ASSIGNMENT → Set down all the entries again, word for word.

PROVIDED MATERIAL →
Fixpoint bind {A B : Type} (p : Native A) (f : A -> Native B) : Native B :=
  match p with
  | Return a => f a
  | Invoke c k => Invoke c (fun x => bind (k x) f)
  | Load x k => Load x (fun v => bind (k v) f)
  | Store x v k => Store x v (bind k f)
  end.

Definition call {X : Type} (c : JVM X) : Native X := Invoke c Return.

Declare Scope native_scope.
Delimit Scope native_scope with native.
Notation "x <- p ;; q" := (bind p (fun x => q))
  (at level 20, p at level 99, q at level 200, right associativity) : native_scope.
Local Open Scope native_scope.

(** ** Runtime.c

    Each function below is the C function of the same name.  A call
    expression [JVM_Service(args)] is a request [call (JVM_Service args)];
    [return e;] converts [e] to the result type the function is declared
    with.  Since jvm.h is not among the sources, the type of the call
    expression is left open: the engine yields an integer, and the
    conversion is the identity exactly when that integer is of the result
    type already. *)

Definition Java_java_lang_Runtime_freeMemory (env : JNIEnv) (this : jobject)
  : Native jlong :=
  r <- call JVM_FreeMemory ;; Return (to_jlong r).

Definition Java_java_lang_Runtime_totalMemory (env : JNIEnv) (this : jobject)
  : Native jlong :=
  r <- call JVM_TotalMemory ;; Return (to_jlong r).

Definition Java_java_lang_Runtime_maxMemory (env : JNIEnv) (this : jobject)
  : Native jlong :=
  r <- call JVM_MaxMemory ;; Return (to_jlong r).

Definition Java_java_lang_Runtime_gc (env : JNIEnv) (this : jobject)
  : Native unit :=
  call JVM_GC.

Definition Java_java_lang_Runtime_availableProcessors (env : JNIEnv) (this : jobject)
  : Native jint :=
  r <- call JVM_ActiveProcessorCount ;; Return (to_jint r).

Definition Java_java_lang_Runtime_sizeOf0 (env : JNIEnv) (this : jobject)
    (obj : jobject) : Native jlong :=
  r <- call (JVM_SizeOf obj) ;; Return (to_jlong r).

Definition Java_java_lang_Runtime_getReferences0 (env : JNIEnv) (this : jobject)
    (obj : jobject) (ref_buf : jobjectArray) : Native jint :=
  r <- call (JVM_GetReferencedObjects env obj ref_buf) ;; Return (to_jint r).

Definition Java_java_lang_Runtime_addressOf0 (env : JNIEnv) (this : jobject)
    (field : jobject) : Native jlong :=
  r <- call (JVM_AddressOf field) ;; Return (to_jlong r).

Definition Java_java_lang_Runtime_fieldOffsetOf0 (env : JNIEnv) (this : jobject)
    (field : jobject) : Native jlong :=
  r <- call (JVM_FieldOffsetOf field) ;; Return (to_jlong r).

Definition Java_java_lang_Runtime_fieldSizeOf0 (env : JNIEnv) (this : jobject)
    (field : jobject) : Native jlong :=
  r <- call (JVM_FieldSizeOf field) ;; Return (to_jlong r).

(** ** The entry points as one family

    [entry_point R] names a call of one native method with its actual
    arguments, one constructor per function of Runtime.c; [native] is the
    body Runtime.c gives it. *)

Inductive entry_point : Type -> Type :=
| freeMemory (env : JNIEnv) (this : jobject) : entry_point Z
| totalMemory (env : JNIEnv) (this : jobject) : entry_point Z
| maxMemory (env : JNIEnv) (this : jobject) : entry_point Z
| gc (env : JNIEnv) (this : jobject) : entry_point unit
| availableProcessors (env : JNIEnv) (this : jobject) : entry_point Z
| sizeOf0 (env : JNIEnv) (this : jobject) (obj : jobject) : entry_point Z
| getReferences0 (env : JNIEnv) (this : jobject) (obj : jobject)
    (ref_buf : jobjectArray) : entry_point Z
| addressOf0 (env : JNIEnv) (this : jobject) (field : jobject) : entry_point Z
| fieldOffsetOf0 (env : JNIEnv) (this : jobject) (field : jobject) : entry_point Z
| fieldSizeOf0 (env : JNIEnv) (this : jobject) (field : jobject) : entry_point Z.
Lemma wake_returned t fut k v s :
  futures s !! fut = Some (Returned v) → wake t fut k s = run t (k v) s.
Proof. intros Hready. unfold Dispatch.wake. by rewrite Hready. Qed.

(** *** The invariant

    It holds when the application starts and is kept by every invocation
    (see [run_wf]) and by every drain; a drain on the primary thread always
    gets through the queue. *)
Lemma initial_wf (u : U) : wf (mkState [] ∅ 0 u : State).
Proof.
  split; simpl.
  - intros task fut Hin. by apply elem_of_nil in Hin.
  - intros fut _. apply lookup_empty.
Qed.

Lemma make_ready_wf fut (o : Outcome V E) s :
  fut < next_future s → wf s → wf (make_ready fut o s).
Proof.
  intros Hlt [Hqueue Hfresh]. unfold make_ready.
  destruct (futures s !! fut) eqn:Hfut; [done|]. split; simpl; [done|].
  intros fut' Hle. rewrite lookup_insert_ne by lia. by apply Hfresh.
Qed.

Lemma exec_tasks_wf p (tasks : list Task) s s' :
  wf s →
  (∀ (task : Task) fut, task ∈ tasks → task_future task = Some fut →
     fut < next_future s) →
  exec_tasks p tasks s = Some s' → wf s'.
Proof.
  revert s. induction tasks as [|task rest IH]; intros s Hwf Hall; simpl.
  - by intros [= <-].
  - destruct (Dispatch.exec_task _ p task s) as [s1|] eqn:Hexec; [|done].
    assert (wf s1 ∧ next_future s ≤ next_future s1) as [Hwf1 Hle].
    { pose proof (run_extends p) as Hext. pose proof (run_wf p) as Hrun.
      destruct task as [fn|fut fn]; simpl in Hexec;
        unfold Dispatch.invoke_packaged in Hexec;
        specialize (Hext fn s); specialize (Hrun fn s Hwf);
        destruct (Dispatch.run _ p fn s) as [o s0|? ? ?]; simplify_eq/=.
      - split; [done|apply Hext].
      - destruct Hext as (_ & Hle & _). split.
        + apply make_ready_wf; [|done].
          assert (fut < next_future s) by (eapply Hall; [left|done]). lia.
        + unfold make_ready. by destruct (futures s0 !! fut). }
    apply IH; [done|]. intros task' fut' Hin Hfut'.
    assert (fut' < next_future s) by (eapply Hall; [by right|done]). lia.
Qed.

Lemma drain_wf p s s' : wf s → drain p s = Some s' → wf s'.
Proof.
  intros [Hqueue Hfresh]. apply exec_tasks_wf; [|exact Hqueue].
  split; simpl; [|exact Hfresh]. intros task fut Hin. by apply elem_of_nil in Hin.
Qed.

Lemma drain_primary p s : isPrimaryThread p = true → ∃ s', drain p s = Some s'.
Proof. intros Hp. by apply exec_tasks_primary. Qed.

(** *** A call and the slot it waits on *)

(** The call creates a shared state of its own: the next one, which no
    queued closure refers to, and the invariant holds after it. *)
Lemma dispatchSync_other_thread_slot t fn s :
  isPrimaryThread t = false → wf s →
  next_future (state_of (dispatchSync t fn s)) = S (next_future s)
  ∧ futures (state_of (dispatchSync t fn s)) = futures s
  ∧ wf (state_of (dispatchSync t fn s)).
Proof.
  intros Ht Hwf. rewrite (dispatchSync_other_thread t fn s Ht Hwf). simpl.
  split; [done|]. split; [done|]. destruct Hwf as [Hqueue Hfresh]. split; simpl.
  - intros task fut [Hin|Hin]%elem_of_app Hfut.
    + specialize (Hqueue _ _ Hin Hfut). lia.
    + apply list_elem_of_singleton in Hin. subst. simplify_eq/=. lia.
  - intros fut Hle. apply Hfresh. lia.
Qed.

RESULT BELOW →
Fixpoint bind {A B : Type} (p : Native A) (f : A -> Native B) : Native B :=
  match p with
  | Return a => f a
  | Invoke c k => Invoke c (fun x => bind (k x) f)
  | Load x k => Load x (fun v => bind (k v) f)
  | Store x v k => Store x v (bind k f)
  end.

Definition call {X : Type} (c : JVM X) : Native X := Invoke c Return.

Declare Scope native_scope.
Delimit Scope native_scope with native.
Notation "x <- p ;; q" := (bind p (fun x => q))
  (at level 20, p at level 99, q at level 200, right associativity) : native_scope.
Local Open Scope native_scope.

(** ** Runtime.c

    Each function below is the C function of the same name.  A call
    expression [JVM_Service(args)] is a request [call (JVM_Service args)];
    [return e;] converts [e] to the result type the function is declared
    with.  Since jvm.h is not among the sources, the type of the call
    expression is left open: the engine yields an integer, and the
    conversion is the identity exactly when that integer is of the result
    type already. *)

Definition Java_java_lang_Runtime_freeMemory (env : JNIEnv) (this : jobject)
  : Native jlong :=
  r <- call JVM_FreeMemory ;; Return (to_jlong r).

Definition Java_java_lang_Runtime_totalMemory (env : JNIEnv) (this : jobject)
  : Native jlong :=
  r <- call JVM_TotalMemory ;; Return (to_jlong r).

Definition Java_java_lang_Runtime_maxMemory (env : JNIEnv) (this : jobject)
  : Native jlong :=
  r <- call JVM_MaxMemory ;; Return (to_jlong r).

Definition Java_java_lang_Runtime_gc (env : JNIEnv) (this : jobject)
  : Native unit :=
  call JVM_GC.

Definition Java_java_lang_Runtime_availableProcessors (env : JNIEnv) (this : jobject)
  : Native jint :=
  r <- call JVM_ActiveProcessorCount ;; Return (to_jint r).

Definition Java_java_lang_Runtime_sizeOf0 (env : JNIEnv) (this : jobject)
    (obj : jobject) : Native jlong :=
  r <- call (JVM_SizeOf obj) ;; Return (to_jlong r).

Definition Java_java_lang_Runtime_getReferences0 (env : JNIEnv) (this : jobject)
    (obj : jobject) (ref_buf : jobjectArray) : Native jint :=
  r <- call (JVM_GetReferencedObjects env obj ref_buf) ;; Return (to_jint r).

Definition Java_java_lang_Runtime_addressOf0 (env : JNIEnv) (this : jobject)
    (field : jobject) : Native jlong :=
  r <- call (JVM_AddressOf field) ;; Return (to_jlong r).

Definition Java_java_lang_Runtime_fieldOffsetOf0 (env : JNIEnv) (this : jobject)
    (field : jobject) : Native jlong :=
  r <- call (JVM_FieldOffsetOf field) ;; Return (to_jlong r).

Definition Java_java_lang_Runtime_fieldSizeOf0 (env : JNIEnv) (this : jobject)
    (field : jobject) : Native jlong :=
  r <- call (JVM_FieldSizeOf field) ;; Return (to_jlong r).

(** ** The entry points as one family

    [entry_point R] names a call of one native method with its actual
    arguments, one constructor per function of Runtime.c; [native] is the
    body Runtime.c gives it. *)

Inductive entry_point : Type -> Type :=
| freeMemory (env : JNIEnv) (this : jobject) : entry_point Z
| totalMemory (env : JNIEnv) (this : jobject) : entry_point Z
| maxMemory (env : JNIEnv) (this : jobject) : entry_point Z
| gc (env : JNIEnv) (this : jobject) : entry_point unit
| availableProcessors (env : JNIEnv) (this : jobject) : entry_point Z
| sizeOf0 (env : JNIEnv) (this : jobject) (obj : jobject) : entry_point Z
| getReferences0 (env : JNIEnv) (this : jobject) (obj : jobject)
    (ref_buf : jobjectArray) : entry_point Z
| addressOf0 (env : JNIEnv) (this : jobject) (field : jobject) : entry_point Z
| fieldOffsetOf0 (env : JNIEnv) (this : jobject) (field : jobject) : entry_point Z
| fieldSizeOf0 (env : JNIEnv) (this : jobject) (field : jobject) : entry_point Z.
Lemma wake_returned t fut k v s :
  futures s !! fut = Some (Returned v) → wake t fut k s = run t (k v) s.
Proof. intros Hready. unfold Dispatch.wake. by rewrite Hready. Qed.

(** *** The invariant

    It holds when the application starts and is kept by every invocation
    (see [run_wf]) and by every drain; a drain on the primary thread always
    gets through the queue. *)
Lemma initial_wf (u : U) : wf (mkState [] ∅ 0 u : State).
Proof.
  split; simpl.
  - intros task fut Hin. by apply elem_of_nil in Hin.
  - intros fut _. apply lookup_empty.
Qed.

Lemma make_ready_wf fut (o : Outcome V E) s :
  fut < next_future s → wf s → wf (make_ready fut o s).
Proof.
  intros Hlt [Hqueue Hfresh]. unfold make_ready.
  destruct (futures s !! fut) eqn:Hfut; [done|]. split; simpl; [done|].
  intros fut' Hle. rewrite lookup_insert_ne by lia. by apply Hfresh.
Qed.

Lemma exec_tasks_wf p (tasks : list Task) s s' :
  wf s →
  (∀ (task : Task) fut, task ∈ tasks → task_future task = Some fut →
     fut < next_future s) →
  exec_tasks p tasks s = Some s' → wf s'.
Proof.
  revert s. induction tasks as [|task rest IH]; intros s Hwf Hall; simpl.
  - by intros [= <-].
  - destruct (Dispatch.exec_task _ p task s) as [s1|] eqn:Hexec; [|done].
    assert (wf s1 ∧ next_future s ≤ next_future s1) as [Hwf1 Hle].
    { pose proof (run_extends p) as Hext. pose proof (run_wf p) as Hrun.
      destruct task as [fn|fut fn]; simpl in Hexec;
        unfold Dispatch.invoke_packaged in Hexec;
        specialize (Hext fn s); specialize (Hrun fn s Hwf);
        destruct (Dispatch.run _ p fn s) as [o s0|? ? ?]; simplify_eq/=.
      - split; [done|apply Hext].
      - destruct Hext as (_ & Hle & _). split.
        + apply make_ready_wf; [|done].
          assert (fut < next_future s) by (eapply Hall; [left|done]). lia.
        + unfold make_ready. by destruct (futures s0 !! fut). }
    apply IH; [done|]. intros task' fut' Hin Hfut'.
    assert (fut' < next_future s) by (eapply Hall; [by right|done]). lia.
Qed.

Lemma drain_wf p s s' : wf s → drain p s = Some s' → wf s'.
Proof.
  intros [Hqueue Hfresh]. apply exec_tasks_wf; [|exact Hqueue].
  split; simpl; [|exact Hfresh]. intros task fut Hin. by apply elem_of_nil in Hin.
Qed.

Lemma drain_primary p s : isPrimaryThread p = true → ∃ s', drain p s = Some s'.
Proof. intros Hp. by apply exec_tasks_primary. Qed.

(** *** A call and the slot it waits on *)

(** The call creates a shared state of its own: the next one, which no
    queued closure refers to, and the invariant holds after it. *)
Lemma dispatchSync_other_thread_slot t fn s :
  isPrimaryThread t = false → wf s →
  next_future (state_of (dispatchSync t fn s)) = S (next_future s)
  ∧ futures (state_of (dispatchSync t fn s)) = futures s
  ∧ wf (state_of (dispatchSync t fn s)).
Proof.
  intros Ht Hwf. rewrite (dispatchSync_other_thread t fn s Ht Hwf). simpl.
  split; [done|]. split; [done|]. destruct Hwf as [Hqueue Hfresh]. split; simpl.
  - intros task fut [Hin|Hin]%elem_of_app Hfut.
    + specialize (Hqueue _ _ Hin Hfut). lia.
    + apply list_elem_of_singleton in Hin. subst. simplify_eq/=. lia.
  - intros fut Hle. apply Hfresh. lia.
Qed.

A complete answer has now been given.